少しは優しくなった?それともあの頃のようにとがったまんまかな。
 
 昨日久しぶりに実家に帰ることになって、小学生の頃のあの通学路を一人で歩いてきました。
大人になった私には子供の頃のように小学校までの距離を遠いとは感じなかった。
覚えてる?通学路の途中に柵の中に牛が飼われていた場所のこと。
いつだったか柵が壊れて牛が逃げ出したことがあったっけ。
 あと、風華が「水をはった田んぼが海みたいだ」といっていたあの田んぼは埋め立てられていて家が立っていたよ。
何年も離れているうちに風華とみんなで歩いたあの通学路の風景は少しずつ変わっていました。

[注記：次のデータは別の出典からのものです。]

Lemma classify_items_grows loc items labels : grows (classify_items loc items labels).
Proof.
  revert labels. induction items as [|item items IH]; intros labels; simpl;
    steps_auto grows_leaf.
Qed.
Hint Resolve classify_items_grows : steps.

Lemma bind_Ok {A B : Type} (c : M (F := F) A) (k : A -> M B) (m m' : t F) (b : B) :
  bind c k m = Ok b m' -> exists a m1, c m = Ok a m1 /\ k a m1 = Ok b m'.
Proof.
  unfold bind. destruct (c m) as [a m1 | e m1]; [eauto | discriminate].
Qed.

(** [check_job] always returns; it logs its entry and leaves the pickup
    set alone. *)
Lemma check_job_returns (m : t F) :
  exists m' tr,
    check_job m = Ok tt m'
    /\ trace m' = trace m ++ Call "check_job" :: tr
    /\ latest_pickup_item_ids m' = latest_pickup_item_ids m.
Proof.
  unfold check_job, bind, emit, modify, get, ret. simpl.
  destruct (tasks m) as [|task rest]; simpl.
  - eexists _, []. repeat split.
  - destruct (_ || _).
    + eexists _, []. repeat split.
    + eexists _, _. split; [reflexivity |]. simpl.
      split; [| reflexivity]. rewrite <- !app_assoc. reflexivity.
Qed.

Lemma finish_drop_Ok loc co wr re (m m' : t F) :
  finish_drop loc co wr re m = Ok tt m' ->
  latest_pickup_item_ids m' = []
  /\ exists tr, trace m' = trace m ++ tr /\ In (Call "check_job") tr.
Proof.
  unfold finish_drop. intros E.
  apply bind_Ok in E. destruct E as (mg & m1 & E0 & E).
  injection E0 as <- <-.
  apply bind_Ok in E. destruct E as ([] & m2 & E1 & E).
  apply bind_Ok in E. destruct E as ([] & m3 & E2 & E).
  apply bind_Ok in E. destruct E as ([] & m4 & E3 & E).
  injection E as <-.
  destruct (check_job_returns m3) as (m4' & tr3 & E3' & T3 & _).
  rewrite E3' in E3. injection E3 as <-.
  assert (G1 : trace_grows (fun _ => true) m m2).
  { assert (S : grows (when ((truthy co || truthy wr || truthy re)
                             && Z_in loc (correct_dests m))
                         (finalize_trip loc (curr_loc_time m) (truthy co))))
      by steps_auto grows_leaf.
    specialize (S m). rewrite E1 in S. exact S. }
  assert (G2 : trace_grows (fun _ => true) m2 m3).
  { assert (S : grows (when (truthy co)
                         (bind (db_write (DB_cancel_item_alerts co)
                                  (Database.cancel_item_alerts co))
                            (fun _ => bind (finalize_carry loc (curr_loc_time m)
                                              (length co))
                                        (fun _ => check_remaining_tasks loc)))))
      by steps_auto grows_leaf.
    specialize (S m2). rewrite E2 in S. exact S. }
  destruct G1 as (tr1 & T1 & _). destruct G2 as (tr2 & T2 & _).
  split; [reflexivity |].
  exists (tr1 ++ tr2 ++ Call "check_job" :: tr3). simpl. split.
  - rewrite T3, T2, T1. rewrite <- !app_assoc. reflexivity.
  - apply in_or_app. right. apply in_or_app. right. now left.
Qed.
(** The struct [MarshalJSON] hands to [json.Marshal]: [Name], promoted from
    the embedded alias, and [Start] and [End]. *)
Record JSON := mkJSON
  { jsonName : string; jsonStart : time.Time; jsonEnd : NullTime }.

(** What [json.Unmarshal(data, &aux)] does with a text: the name it writes
    through the alias, if it writes one; the values it leaves in [Start] and
    [End] of [aux], zero when the text has no such member; and its error. *)
Record Decoded := mkDecoded
  { decName : option string; decStart : time.Time; decEnd : NullTime;
    decErr : option error }.

(** [jsonMarshal] stands for [json.Marshal] on the struct above: the text it
    writes, or its error. *)
Definition MarshalJSON {bytes : Type} (jsonMarshal : JSON -> Result bytes)
  (account : Account) : Result bytes :=
  jsonMarshal {| jsonName := Name account; jsonStart := Start account;
                 jsonEnd := End account |}.

(** [jsonUnmarshal] stands for [json.Unmarshal] into [aux].  The decoder
    writes the name through the alias, also when it goes on to fail; after a
    successful decoding the range is overwritten with a valid start and the
    decoded end, and the account is validated. *)
Definition UnmarshalJSON {bytes : Type} (jsonUnmarshal : bytes -> Decoded)
  (account : Account) (data : bytes) : Account * option error :=
  let aux := jsonUnmarshal data in
  let account :=
    match decName aux with
    | Some name => {| Name := name; timeRange := timeRange account |}
    | None => account
    end in
  match decErr aux with
  | Some err => (account, Some err)
  | None =>
      let account :=
        {| Name := Name account;
           timeRange := mkTimeRange {| Time := decStart aux; Valid := true |}
                                    (decEnd aux) |} in
      match Validate account with
      | Some err => (account, Some (FieldError err))
      | None => (account, None)
      end
  end.

Definition Equal (a b : Account) : bool :=
  if negb (String.eqb (Name a) (Name b)) then false
  else if negb (TimeRange.Equal (timeRange a) (timeRange b)) then false
  else true.

End Legacy.

(** ** The currency-aware account package

    An account also carries a currency code; its range is written only by the
    validated setters, applied by [New], by options and by [UnmarshalJSON]. *)

Module currency.

(** [currency.Code], a string type. *)
Definition Code := string.

End currency.

Module Current.

Record Account := mkAccount
  { Name : string; timeRange : TimeRange; currencyCode : currency.Code }.

(** [Account{}]. *)
Definition zero : Account :=
  {| Name := EmptyString; timeRange := TimeRange.zero;
     currencyCode := EmptyString |}.

(** An option mutates the account it is handed and may fail: the account the
    call leaves behind, and its error. *)
Definition Option := Account -> Account * option error.

(** Modelled from the spec: the option [CloseTime], declared in a file of the
    account package that is not part of this development.  It closes the
    account at [t] by invoking the end setter of the range. *)
Definition CloseTime (t : time.Time) : Option :=
  fun a =>
    match TimeRange.SetEnd t (timeRange a) with
    | Ok r => ({| Name := Name a; timeRange := r;
                  currencyCode := currencyCode a |}, None)
    | Err e => (a, Some e)
    end.

Definition Start (a : Account) : time.Time := Time (Start (timeRange a)).

Definition End (a : Account) : NullTime := End (timeRange a).

Definition IsOpen (a : Account) : bool := negb (Valid (End a)).

Definition CurrencyCode (a : Account) : currency.Code := currencyCode a.

Definition Validate (a : Account) : option (list string) :=
  let fieldErrorDescriptions : list string := [] in
  let fieldErrorDescriptions :=
    if blankName (Name a)
    then fieldErrorDescriptions ++ [EmptyNameError]
    else fieldErrorDescriptions in
  if (0 <? List.length fieldErrorDescriptions)%nat
  then Some fieldErrorDescriptions
  else None.

(** The loop of [New] over its options: nil options are skipped and the first
    failure stops the loop. *)
Fixpoint applyOptions (os : list (option Option)) (a : Account)
  : Account * option error :=
  match os with
  | [] => (a, None)
  | None :: os' => applyOptions os' a
  | Some o :: os' =>
      match o a with
      | (a', Some err) => (a', Some err)
      | (a', None) => applyOptions os' a'
      end
  end.

(** [New] returns a pointer and an error: [None] is the nil pointer. *)
Definition New (name : string) (currencyCode : currency.Code)
  (opened : time.Time) (os : list (option Option))
  : option Account * option error :=
  match TimeRange.SetStart opened TimeRange.zero with
  | Err err => (None, Some err)
  | Ok r =>
      let a := {| Name := name; timeRange := r;
                  currencyCode := currencyCode |} in
      match applyOptions os a with
      | (_, Some err) => (None, Some err)
      | (a, None) =>
          match Validate a with
          | Some aErr =>
              if (0 <? List.length aErr)%nat
              then (Some a, Some (FieldError aErr))
              else (Some a, None)
          | None => (Some a, None)
          end
      end
  end.

Definition ValidateBalance (a : Account) (b : Balance) : option error :=
  match Validate a with
  | Some err => Some (FieldError err)
  | None =>
      if negb (TimeRange.Contains (timeRange a) (Date b))
         && (negb (Valid (End a)) || negb (time.Equal (Time (End a)) (Date b)))
      then Some (DateOutOfAccountTimeRange (Date b) (timeRange a))
      else None
  end.

(** The struct [MarshalJSON] hands to [json.Marshal]: [Name], promoted from
    the embedded alias, and [Start], [End] and [Currency]. *)
Record JSON := mkJSON
  { jsonName : string; jsonStart : time.Time; jsonEnd : NullTime;
    jsonCurrency : string }.

(** What [json.Unmarshal(data, &aux)] does with a text: the name it writes
    through the alias, if it writes one; the values it leaves in [Start],
    [End] and [Currency] of [aux], zero when the text has no such member; and
    its error. *)
Record Decoded := mkDecoded
  { decName : option string; decStart : time.Time; decEnd : NullTime;
    decCurrency : string; decErr : option error }.

(** [jsonMarshal] stands for [json.Marshal] on the struct above: the text it
    writes, or its error. *)
Definition MarshalJSON {bytes : Type} (jsonMarshal : JSON -> Result bytes)
  (a : Account) : Result bytes :=
  jsonMarshal {| jsonName := Name a; jsonStart := Start a; jsonEnd := End a;
                 jsonCurrency := currencyCode a |}.

(** [jsonUnmarshal] stands for [json.Unmarshal] into [aux], and [NewCode] for
    [currency.NewCode], the currency package's parser; this package only
    calls them.  The receiver is written step by step, as the code writes
    through its pointer: the name by the decoder, also when it goes on to
    fail, then the currency code, then the range. *)
Definition UnmarshalJSON {bytes : Type} (jsonUnmarshal : bytes -> Decoded)
  (NewCode : string -> Result currency.Code)
  (a : Account) (data : bytes) : Account * option error :=
  let aux := jsonUnmarshal data in
  let a :=
    match decName aux with
    | Some name => {| Name := name; timeRange := timeRange a;
                      currencyCode := currencyCode a |}
    | None => a
    end in
  match decErr aux with
  | Some err => (a, Some err)
  | None =>
      match NewCode (decCurrency aux) with
      | Err err => (a, Some err)
      | Ok c =>
          let a := {| Name := Name a; timeRange := timeRange a;
                      currencyCode := c |} in
          match TimeRange.SetStart (decStart aux) TimeRange.zero with
          | Err err => (a, Some err)
          | Ok tr =>
              match (if Valid (decEnd aux)
                     then TimeRange.SetEnd (Time (decEnd aux)) tr
                     else Ok tr) with
              | Err err => (a, Some err)
              | Ok tr =>
                  let a := {| Name := Name a; timeRange := tr;
                              currencyCode := currencyCode a |} in
                  match Validate a with
                  | Some validErr => (a, Some (FieldError validErr))
                  | None => (a, None)
                  end
              end
          end
      end
  end.

Definition Equal (a b : Account) : bool :=
  if negb (String.eqb (Name a) (Name b)) then false
  else if negb (TimeRange.Equal (timeRange a) (timeRange b)) then false
  else true.

End Current.

(** ** Helpers of the legacy tests *)

(** The loop of [stringSlicesMatch]: [i] runs from its start value up to
    [len(array1)], [fuel] bounding the number of iterations left.  Indexing
    past the end of a slice panics in Go; the loop never does it once the
    lengths are known to agree, and [nth] reads the empty string there. *)
Fixpoint stringSlicesMatchFrom (fuel i : nat) (array1 array2 : list string)
  : bool :=
  match fuel with
  | O => true
  | S fuel' =>
      if (i <? List.length array1)%nat
      then if negb (String.eqb (nth i array1 EmptyString)
                               (nth i array2 EmptyString))
           then false
           else stringSlicesMatchFrom fuel' (S i) array1 array2
      else true
  end.

Definition stringSlicesMatch (array1 array2 : list string) : bool :=
  if negb (List.length array1 =? List.length array2)%nat then false
  else stringSlicesMatchFrom (List.length array1) 0 array1 array2.

(** The options of a call that are not nil. *)
Definition nonNil (os : list (option Current.Option))
  : list (option Current.Option) :=
  filter (fun o => match o with Some _ => true | None => false end) os.

(** ** Auxiliary definitions *)

(** The descriptions the legacy validator has appended when it returns. *)
Definition legacyDescriptions (account : Legacy.Account) : list string :=
  (if blankName (Legacy.Name account) then [EmptyNameError] else [])
  ++ match TimeRange.Validate (Legacy.timeRange account) with
     | Some err => [err]
     | None => []
     end
  ++ (if time.IsZero (Legacy.Start account) then [ZeroDateOpenedError] else [])
  ++ (if Valid (Legacy.End account)
         && time.IsZero (Time (Legacy.End account))
      then [ZeroValidDateClosedError] else []).

(** What the decoder makes of a text in which every member of the account
    is read back as it was written. *)
Definition readBack (a : Current.Account) : Current.Decoded :=
  {| Current.decName := Some (Current.Name a);
     Current.decStart := Current.Start a;
     Current.decEnd := Current.End a;
     Current.decCurrency := Current.currencyCode a;
     Current.decErr := None |}.



(** ** Example data *)

(** Nanoseconds in a day, for the dated examples. *)
Definition day : Z := 86400 * 1000000000.

(** An account opened on day 730000 and closed 400 days later. *)
Definition closedAccount : Current.Account :=
  Current.mkAccount "Test Account"
    (mkTimeRange {| Time := 730000 * day; Valid := true |}
                 {| Time := 730400 * day; Valid := true |})
    "EUR".

(** The same account, still open. *)
Definition openAccount : Current.Account :=
  Current.mkAccount "Test Account"
    (mkTimeRange {| Time := 730000 * day; Valid := true |} NullTime.zero)
    "EUR".

(** A balance check for the examples: a negative amount is refused. *)
Definition refuseNegative (b : Balance) : option error :=
  if Amount b <? 0 then Some (errorString "negative amount") else None.

(** The legacy counterpart of [closedAccount]. *)
Definition legacyAccount : Legacy.Account :=
  Legacy.mkAccount "TEST_ACCOUNT"
    (mkTimeRange {| Time := 730000 * day; Valid := true |}
                 {| Time := 730400 * day; Valid := true |}).


(** ** encoding/json on the structs of the two packages

    The packages hand their structs to [json.Marshal] and their texts to
    [json.Unmarshal]; the embedding takes both as parameters.  This module is
    the instance the examples run on: what the standard library does with
    these structs, a text being identified with the struct it was written
    from. *)

Module json.

(** A string written and read back: the encoder replaces every byte that
    decodes to [RuneError] with width 1 by U+FFFD and escapes the rest
    reversibly. *)
Fixpoint coerceFrom (fuel : nat) (s : string) : string :=
  match fuel with
  | O => EmptyString
  | S fuel' =>
      match s with
      | EmptyString => EmptyString
      | _ =>
          let (r, size) := utf8.DecodeRuneInString s in
          let rest :=
            coerceFrom fuel'
              (String.substring size (String.length s - size) s) in
          if ((r =? utf8.RuneError)%N && (size =? 1)%nat)%bool
          then String (ascii_of_nat 239)
                 (String (ascii_of_nat 191) (String (ascii_of_nat 189) rest))
          else String.append (String.substring 0 size s) rest
      end
  end.

Definition coerce (s : string) : string := coerceFrom (String.length s) s.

懐かしい気持ちと驚きの気持ちでゆっくり景色を眺めながら歩いていたら、風華があの日見上げていた木の下にたどり着きました。
「この木も私達と同じように歳を重ねてきたんだな。」そう思いながらあの頃よりも細くなった枝たちを見あげた。
枯れ葉が全部無くなった木をいつまでもいつまでも見上げていたあなたの姿を思い出します。
幼かった私はあの頃のあなたが何に心を痛めていたのか、どんな思いでこの木を見上げていたのか、いえ、あなたの話に耳を傾けることができなかった。
その思いが今でも私の心から離れません。